Structured products were meant to offer investors the best of both worlds. Designed to provide returns when markets go up, but also to protect your capital when they fall, they’re not a hard product to sell, particularly at times like these. After all, even if markets crash, you’ll at least get your money back, right? Sadly not, as it turns out.

Most structured products have an investment term of, say, five years. The idea is that at the end of the term you get your initial investment back, plus a proportion or a multiple of any rise in a chosen index. In some cases, your capital may be at risk if the index falls particularly sharply. But a more serious threat to your capital is only now becoming clear to some investors.

The problem is that these plans are backed by a counterparty, usually an investment bank, whose bonds provide the capital protection. If the counterparty goes bust, you’ll join the queue of creditors, meaning you may suffer the loss of some or even all of your capital.

Before the current crisis, the idea of a large financial company going under seemed unthinkable to many. But now, with the counterparties of some of these products including Lehman Brothers and insurer AIG, this has become a big issue.

While AIG has been bailed out by the US government, so the products it backs seem safe for now, in the UK, about 20 of the structured products issued by NDF (tel: 01727-734 315), Defined Returns (0845-603 2328), Arc Capital & Income (0845-890 8915) and Meteor Asset Management (0845-009 1805) were backed by Lehman’s securities. Each of the above firms is now a creditor of Lehman, scrabbling for a share of whatever’s left of the former investment bank once the administrator, PricewaterhouseCoopers, has gone over the remaining scraps. Sadly, the Financial Services Compensation Scheme (FSCS) cannot help, because it only offers compensation if the product issuer itself, for example Arc or Defined Returns, becomes insolvent.
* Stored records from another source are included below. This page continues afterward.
Fixpoint bexpr_mut (e : bexpr) : P e :=
  match e with
  | BoolVal b => HBoolVal b
  | Bool x => HBool x
  | Or args =>
      HOr args ((fix go (l : list bexpr) : Forall P l :=
                   match l with
                   | [] => @List.Forall_nil _ P
                   | c :: l' => @List.Forall_cons _ P c l' (bexpr_mut c) (go l')
                   end) args)
  | And a b => HAnd a b (bexpr_mut a) (bexpr_mut b)
  | Not a => HNot a (bexpr_mut a)
  | Implies a b => HImplies a b (bexpr_mut a) (bexpr_mut b)
  | EqB a b => HEqB a b (bexpr_mut a) (bexpr_mut b)
  | EqA x y => HEqA x y (aexpr_mut x) (aexpr_mut y)
  | Le x y => HLe x y (aexpr_mut x) (aexpr_mut y)
  | Ge x y => HGe x y (aexpr_mut x) (aexpr_mut y)
  end
with aexpr_mut (e : aexpr) : R e :=
  match e with
  | IntVal z => HIntVal z
  | RealVal q => HRealVal q
  | Int x => HInt x
  | Real x => HReal x
  | If c t e' => HIf c t e' (bexpr_mut c) (aexpr_mut t) (aexpr_mut e')
  | Add x y => HAdd x y (aexpr_mut x) (aexpr_mut y)
  | Sum args =>
      HSum args ((fix go (l : list aexpr) : Forall R l :=
                    match l with
                    | [] => @List.Forall_nil _ R
                    | c :: l' => @List.Forall_cons _ R c l' (aexpr_mut c) (go l')
                    end) args)
  end.

Lemma term_mutind : (forall e, P e) /\ (forall e, R e).
Proof. split; [exact bexpr_mut | exact aexpr_mut]. Qed.

End term_induction.

Lemma agree_on_app m m' bs1 bs2 zs1 zs2 rs1 rs2 :
  agree_on m m' (bs1 ++ bs2) (zs1 ++ zs2) (rs1 ++ rs2) ->
  agree_on m m' bs1 zs1 rs1 /\ agree_on m m' bs2 zs2 rs2.
Proof.
  intros (Hb & Hi & Hr).
  split; (split_and!; intros x Hx; [apply Hb | apply Hi | apply Hr];
          apply elem_of_app; auto).
Qed.
Lemma publish_session_failure_witness :
  publish Sample.host Sample.locked_out Sample.publisher "ny" None false []
  = (Raise (ExternalError "refused"), [Login "user" "secret"]).
Proof.
  destruct (publish_session_failure Sample.host Sample.locked_out
              Sample.publisher "ny" None false []
              (ExternalError "refused"))
    as [Hlogin _].
  apply Hlogin. reflexivity.
Defined.

End FurtherSampleRuns.
(** * Semantic-docstrings examples: a shallow embedding and its properties

    The three example modules of the repository are embedded here:

    - [examples/module_example.py]   ([process_message]),
    - [examples/class_example.py]    ([IdentificationAgent]),
    - [examples/function_example.py] ([calculate_discount]).

    Python values are modelled by the inductive type [pyval], a [dict] with
    string keys by a [gmap string pyval], exceptions by the type [pyexn], an
    object with mutable attributes by a record that is passed explicitly
    from call to call, and a [decimal.Decimal] by its sign, coefficient and
    exponent, with the arithmetic of the default context.

    The definitions come first; the properties follow, module by module,
    each claim under its number. *)

From Stdlib Require Import ZArith QArith Qpower Qminmax Lia Bool List.
From stdpp Require Import base option gmap strings.
Import ListNotations.

Local Open Scope string_scope.

(** ** Python values and exceptions *)

Set Warnings "-register-all".

(** The values an untrusted, JSON-like payload can hold. *)
Inductive pyval : Type :=
  | PNone
  | PBool (b : bool)
  | PInt (n : Z)
  | PStr (s : string)
  | PList (l : list pyval)
  | PDict (d : list (string * pyval)).

(** Truth value testing, as [bool(v)] does it: [None], [False], zero and the
    empty string, list and dict are false, everything else is true. *)
Definition truthy (v : pyval) : bool :=
  match v with
  | PNone => false
  | PBool b => b
  | PInt n => negb (n =? 0)%Z
  | PStr s => negb (String.eqb s "")
  | PList l => match l with [] => false | _ => true end
  | PDict d => match d with [] => false | _ => true end
  end.

(** The exceptions the examples can raise: the two builtin and decimal
    classes that occur, each with its message. *)
Inductive pyexn : Type :=
  | ValueError (msg : string)
  | InvalidOperation
  | Overflow.

(** The message an exception carries ([str(e)] for a [ValueError]). *)
Definition exn_message (e : pyexn) : option string :=
  match e with
  | ValueError msg => Some msg
  | _ => None
  end.

(** ** A small exception-and-state monad

    A Python function either returns a value or raises, and may change the
    world it runs in while doing so. *)
Module Eff.

Inductive outcome (A : Type) : Type :=
  | Return (a : A)
  | Raise (e : pyexn).
Arguments Return {A} a.
Arguments Raise {A} e.

Definition M (W A : Type) : Type := W -> outcome A * W.

Definition ret {W A} (a : A) : M W A := fun w => (Return a, w).
Definition raise {W A} (e : pyexn) : M W A := fun w => (Raise e, w).
Definition bind {W A B} (m : M W A) (k : A -> M W B) : M W B :=
  fun w =>
    match m w with
    | (Return a, w') => k a w'
    | (Raise e, w') => (Raise e, w')
    end.

Definition raises {A} (o : outcome A) : bool :=
  match o with Raise _ => true | Return _ => false end.

End Eff.
Import Eff.

Notation "'let*' x := m 'in' k" := (bind m (fun x => k))
  (at level 10, x name, m at level 100, k at level 200, only parsing).

(** ** examples/module_example.py *)

(** The payload is a [dict] received from an external API. *)
Abbreviation payload := (gmap string pyval).

(** [payload.get(key)]: the value under [key], or [None]. *)
Definition dict_get (p : payload) (key : string) : pyval :=
  match p !! key with
  | Some v => v
  | None => PNone
  end.

Section ProcessMessage.
(** The world the function runs in (session store, agents, ...): the
    function is written against any such world. *)
Context {W : Type}.

Definition process_message (p : payload) : M W (pyval * pyval * pyval) :=
  let* text := ret (dict_get p "text") in
  if negb (truthy text)
  then raise (ValueError "Missing 'text'")
  else ret (text, dict_get p "chat_session_id", dict_get p "chat_user_id").

End ProcessMessage.

(** The spec's words for the first claim: [text] is absent, or its value is
    the empty string. *)
Definition text_absent_or_empty (p : payload) : Prop :=
  p !! "text" = None \/ p !! "text" = Some (PStr "").

(** What the code tests: [text] is absent, or its value is false in a
    boolean context. *)
Definition text_absent_or_falsy (p : payload) : Prop :=
  p !! "text" = None \/ exists v, p !! "text" = Some v /\ truthy v = false.

(** The payloads used as concrete inputs below. *)
Definition payload_zero_text : payload := {[ "text" := PInt 0 ]}.
Definition payload_spec_keys : payload :=
  <[ "text" := PStr "hi" ]>
    (<[ "session_id" := PStr "s1" ]> {[ "user_id" := PStr "u1" ]}).
Definition payload_chat_keys : payload :=
  <[ "text" := PStr "hi" ]>
    (<[ "chat_session_id" := PStr "s1" ]> {[ "user_id" := PStr "u1" ]}).
Definition payload_no_text : payload := {[ "session_id" := PStr "s2" ]}.
Definition payload_other_keys : payload :=
  <[ "session_id" := PStr "other" ]> (delete "user_id" payload_chat_keys).

(** ** examples/class_example.py *)

Record IdentificationAgent : Type := mkAgent {
  identified : bool;
  account_uuid : option string
}.

(** [IdentificationAgent()] *)
Definition init : IdentificationAgent :=
  {| identified := false; account_uuid := None |}.

(** The test of [identify]: [token and token.startswith("valid-")]. *)
Definition token_accepted (token : string) : bool :=
  negb (String.eqb token "") && String.prefix "valid-" token.

(** [self.identify(token)]: the returned boolean and the agent afterwards. *)
Definition identify (token : string) (self : IdentificationAgent)
  : bool * IdentificationAgent :=
  let self' :=
    if token_accepted token
    then {| identified := true; account_uuid := Some "uuid-1234" |}
    else self in
  (identified self', self').

(** A finite sequence of [identify] calls, oldest first. *)
Fixpoint run (tokens : list string) (self : IdentificationAgent)
  : IdentificationAgent :=
  match tokens with
  | [] => self
  | t :: ts => run ts (snd (identify t self))
  end.

(** The session states: a fresh agent after any finite sequence of calls. *)
Definition reachable (s : IdentificationAgent) : Prop :=
  exists tokens, s = run tokens init.

(** The pairing invariant of the data model. *)
Definition paired (s : IdentificationAgent) : Prop :=
  account_uuid s <> None <-> identified s = true.

(** ** examples/function_example.py

    [calculate_discount] computes with [decimal.Decimal]. A [Decimal] is a
    sign, a coefficient and an exponent, or an infinity, or a NaN; every
    arithmetic result is rounded by the context, whose defaults are a
    precision of 28 digits, rounding half to even, exponents between
    [Emin = -999999] and [Emax = 999999], and traps on [InvalidOperation],
    [DivisionByZero] and [Overflow]. The operations below follow the
    library's Python implementation, method by method, under that default
    context: a trapped signal raises its exception, the other signals
    (Inexact, Rounded, Subnormal, Underflow, Clamped) only set flags, which
    nothing here reads. The diagnostic payload of a NaN is left out as
    well. *)

Local Open Scope Z_scope.

Inductive Decimal : Type :=
  | Fin (sign : bool) (coeff : N) (exp : Z)
  | Inf (sign : bool)
  | NaN (sign : bool) (signaling : bool).

Module Ctx.
Definition prec : Z := 28.
Definition Emax : Z := 999999.
Definition Emin : Z := -999999.
Definition Etiny : Z := Emin - prec + 1.
Definition Etop : Z := Emax - prec + 1.
End Ctx.

(** A result, or the exception raised. *)
Definition obind {A B} (m : outcome A) (k : A -> outcome B) : outcome B :=
  match m with
  | Return a => k a
  | Raise e => Raise e
  end.

Notation "'let?' x := m 'in' k" := (obind m (fun x => k))
  (at level 10, x name, m at level 100, k at level 200, only parsing).

(** [len(str(c))]: the number of decimal digits of [c], one for zero. *)
Fixpoint ndigits_fuel (fuel : nat) (c : Z) : Z :=
  match fuel with
  | O => 1
  | S fuel' => if c <? 10 then 1 else 1 + ndigits_fuel fuel' (c / 10)
  end.

Definition ndigits (c : Z) : Z := ndigits_fuel (S (Z.to_nat (Z.log2 c))) c.

(** [Decimal(n)] for an [int]: exact, whatever the context. *)
Definition of_int (n : Z) : Decimal := Fin (n <? 0) (Z.abs_N n) 0.

(** [bool(d)]: false for a finite zero only. *)
Definition nonzero (d : Decimal) : bool :=
  match d with
  | Fin _ c _ => negb (c =? 0)%N
  | _ => true
  end.

(** [Decimal._round_half_even], on numbers: when [c] is cut at [unit] (a
    power of ten), is the kept part to be incremented? Yes when the rest is
    more than half a unit, or exactly half with an odd kept part. *)
Definition _round_half_even (c unit : Z) : bool :=
  let kept := c / unit in
  let rest := c mod unit in
  (unit <? 2 * rest) || ((unit =? 2 * rest) && Z.odd kept).

(** [Decimal._fix] on a finite number: round to the context. *)
Definition _fix (sign : bool) (coeff : N) (exp : Z) : outcome Decimal :=
  let c := Z.of_N coeff in
  if c =? 0 then
    Return (Fin sign 0 (Z.min (Z.max exp Ctx.Etiny) Ctx.Emax))
  else
    let exp_min := ndigits c + exp - Ctx.prec in
    if exp_min >? Ctx.Etop then Raise Overflow
    else
      let self_is_subnormal := exp_min <? Ctx.Etiny in
      let exp_min := if self_is_subnormal then Ctx.Etiny else exp_min in
      if exp <? exp_min then
        let digits := ndigits c + exp - exp_min in
        (* fewer than no digit kept: round 10**(exp_min-1) instead *)
        let c := if digits <? 0 then 1 else c in
        let digits := if digits <? 0 then 0 else digits in
        (* cut after the first [digits] digits *)
        let unit := 10 ^ (ndigits c - digits) in
        let kept := c / unit in
        let changed := _round_half_even c unit in
        let coeff := if changed then kept + 1 else kept in
        (* an increment may add a digit: drop the last one, a zero *)
        let carry := changed && (ndigits coeff >? Ctx.prec) in
        let coeff := if carry then coeff / 10 else coeff in
        let exp_min := if carry then exp_min + 1 else exp_min in
        if exp_min >? Ctx.Etop then Raise Overflow
        else Return (Fin sign (Z.to_N coeff) exp_min)
      else Return (Fin sign coeff exp).

(** [Decimal._check_nans]: a signaling NaN traps, a quiet one is the
    result. *)
Definition _check_nans (a b : Decimal) : option (outcome Decimal) :=
  match a, b with
  | NaN _ true, _ => Some (Raise InvalidOperation)
  | _, NaN _ true => Some (Raise InvalidOperation)
  | NaN s false, _ => Some (Return (NaN s false))
  | _, NaN s false => Some (Return (NaN s false))
  | _, _ => None
  end.

(** [Decimal.__mul__] *)
Definition __mul__ (a b : Decimal) : outcome Decimal :=
  match _check_nans a b with
  | Some r => r
  | None =>
      match a, b with
      | Fin s1 c1 e1, Fin s2 c2 e2 => _fix (xorb s1 s2) (c1 * c2) (e1 + e2)
      | Inf s1, Fin s2 _ _ =>
          if nonzero b then Return (Inf (xorb s1 s2)) else Raise InvalidOperation
      | Fin s1 _ _, Inf s2 =>
          if nonzero a then Return (Inf (xorb s1 s2)) else Raise InvalidOperation
      | Inf s1, Inf s2 => Return (Inf (xorb s1 s2))
      | _, _ => Raise InvalidOperation (* a NaN: dealt with above *)
      end
  end.

(** [_normalize]: bring two non-zero operands [(c1, e1)] and [(c2, e2)] to
    a common exponent; an operand too small to matter after rounding is
    replaced by a one just below the digits that are kept. *)
Definition _normalize (c1 e1 c2 e2 : Z) : (Z * Z) * (Z * Z) :=
  let swap := e1 <? e2 in
  let '(tc, te, oc, oe) := if swap then (c2, e2, c1, e1) else (c1, e1, c2, e2) in
  let exp := te + Z.min (-1) (ndigits tc - Ctx.prec - 2) in
  let '(oc, oe) := if ndigits oc + oe - 1 <? exp then (1, exp) else (oc, oe) in
  let tc := tc * 10 ^ (te - oe) in
  let te := oe in
  if swap then ((oc, oe), (tc, te)) else ((tc, te), (oc, oe)).

(** [Decimal.__add__] (the context does not round to floor, so an exact
    zero sum of opposite signs is positive). *)
Definition __add__ (a b : Decimal) : outcome Decimal :=
  match _check_nans a b with
  | Some r => r
  | None =>
      match a, b with
      | Inf s1, Inf s2 =>
          if Bool.eqb s1 s2 then Return (Inf s1) else Raise InvalidOperation
      | Inf s1, _ => Return (Inf s1)
      | _, Inf s2 => Return (Inf s2)
      | Fin s1 c1 e1, Fin s2 c2 e2 =>
          let exp := Z.min e1 e2 in
          if (c1 =? 0)%N && (c2 =? 0)%N then _fix (s1 && s2) 0 exp
          else if (c1 =? 0)%N then
            let exp := Z.max exp (e2 - Ctx.prec - 1) in
            _fix s2 (c2 * Z.to_N (10 ^ (e2 - exp))) exp
          else if (c2 =? 0)%N then
            let exp := Z.max exp (e1 - Ctx.prec - 1) in
            _fix s1 (c1 * Z.to_N (10 ^ (e1 - exp))) exp
          else
            let '((i1, x1), (i2, _)) :=
              _normalize (Z.of_N c1) e1 (Z.of_N c2) e2 in
            if Bool.eqb s1 s2 then _fix s1 (Z.to_N (i1 + i2)) x1
            else if i1 =? i2 then _fix false 0 exp
            else if i1 <? i2 then _fix s2 (Z.to_N (i2 - i1)) x1
            else _fix s1 (Z.to_N (i1 - i2)) x1
      | _, _ => Raise InvalidOperation (* a NaN: dealt with above *)
      end
  end.

(** [Decimal.adjusted]: the exponent of the leading digit. *)
Definition adjusted (c : N) (e : Z) : Z := e + ndigits (Z.of_N c) - 1.

(** [Decimal._cmp] on two numbers that are not NaN: the sign of
    [a - b]. *)
Definition _cmp (a b : Decimal) : comparison :=
  let of_sign (s : bool) := if s then Lt else Gt in
  match a, b with
  | Inf s1, Inf s2 =>
      if Bool.eqb s1 s2 then Eq else of_sign s1
  | Inf s1, _ => of_sign s1
  | _, Inf s2 => CompOpp (of_sign s2)
  | Fin s1 c1 e1, Fin s2 c2 e2 =>
      if (c1 =? 0)%N then
        if (c2 =? 0)%N then Eq else CompOpp (of_sign s2)
      else if (c2 =? 0)%N then of_sign s1
      else if negb (Bool.eqb s1 s2) then of_sign s1
      else
        let a1 := adjusted c1 e1 in
        let a2 := adjusted c2 e2 in
        if a1 =? a2 then
          (* the coefficients, padded with zeros to a common exponent *)
          let p1 := Z.of_N c1 * 10 ^ Z.max 0 (e1 - e2) in
          let p2 := Z.of_N c2 * 10 ^ Z.max 0 (e2 - e1) in
          if p1 =? p2 then Eq
          else if p1 <? p2 then CompOpp (of_sign s1)
          else of_sign s1
        else if a1 >? a2 then of_sign s1
        else CompOpp (of_sign s1)
  | _, _ => Eq (* a NaN: the callers exclude it *)
  end.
If you are still interested in investing in a structured product, then be aware that issuers are not obliged to tell investors who the underwriting bank is. But if they refuse to say anything other than that it is “an issuer rated A by Standard and Poor’s”, as has been common practice, then you’ve every right to be wary – Lehman had that rating before it went bust. In any case, we wouldn’t recommend these “capital-protected” structured products – if you really can’t bear the thought of risking your capital, keep it in a decent, government-backed savings account. It’s a lot safer than relying on the health of any financial institution right now.